Instructions for the task: Copy out, from the entries below, each line that holds the string "cleaned".

Source data:
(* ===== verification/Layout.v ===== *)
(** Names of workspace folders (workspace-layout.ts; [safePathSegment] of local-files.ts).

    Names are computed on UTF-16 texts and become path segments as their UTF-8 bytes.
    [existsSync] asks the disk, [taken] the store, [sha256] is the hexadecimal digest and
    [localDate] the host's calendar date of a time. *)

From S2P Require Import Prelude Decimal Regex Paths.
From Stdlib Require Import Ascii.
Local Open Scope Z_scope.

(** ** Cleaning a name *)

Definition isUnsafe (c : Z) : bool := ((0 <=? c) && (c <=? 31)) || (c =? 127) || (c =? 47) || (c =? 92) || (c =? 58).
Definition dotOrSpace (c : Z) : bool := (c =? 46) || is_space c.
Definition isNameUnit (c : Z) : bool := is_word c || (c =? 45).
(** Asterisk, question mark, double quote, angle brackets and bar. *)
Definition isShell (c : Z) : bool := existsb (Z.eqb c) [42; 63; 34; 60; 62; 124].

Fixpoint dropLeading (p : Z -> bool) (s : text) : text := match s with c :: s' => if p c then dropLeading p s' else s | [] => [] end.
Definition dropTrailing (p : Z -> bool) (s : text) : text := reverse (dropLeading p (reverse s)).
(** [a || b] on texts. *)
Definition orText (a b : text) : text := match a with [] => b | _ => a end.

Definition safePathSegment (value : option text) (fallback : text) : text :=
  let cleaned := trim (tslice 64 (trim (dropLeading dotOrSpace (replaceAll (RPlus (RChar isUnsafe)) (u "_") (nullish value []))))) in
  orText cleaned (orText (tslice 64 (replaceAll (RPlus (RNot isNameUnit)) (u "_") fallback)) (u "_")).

Problem solution:
  let cleaned := trim (tslice 64 (trim (dropLeading dotOrSpace (replaceAll (RPlus (RChar isUnsafe)) (u "_") (nullish value []))))) in
  orText cleaned (orText (tslice 64 (replaceAll (RPlus (RNot isNameUnit)) (u "_") fallback)) (u "_")).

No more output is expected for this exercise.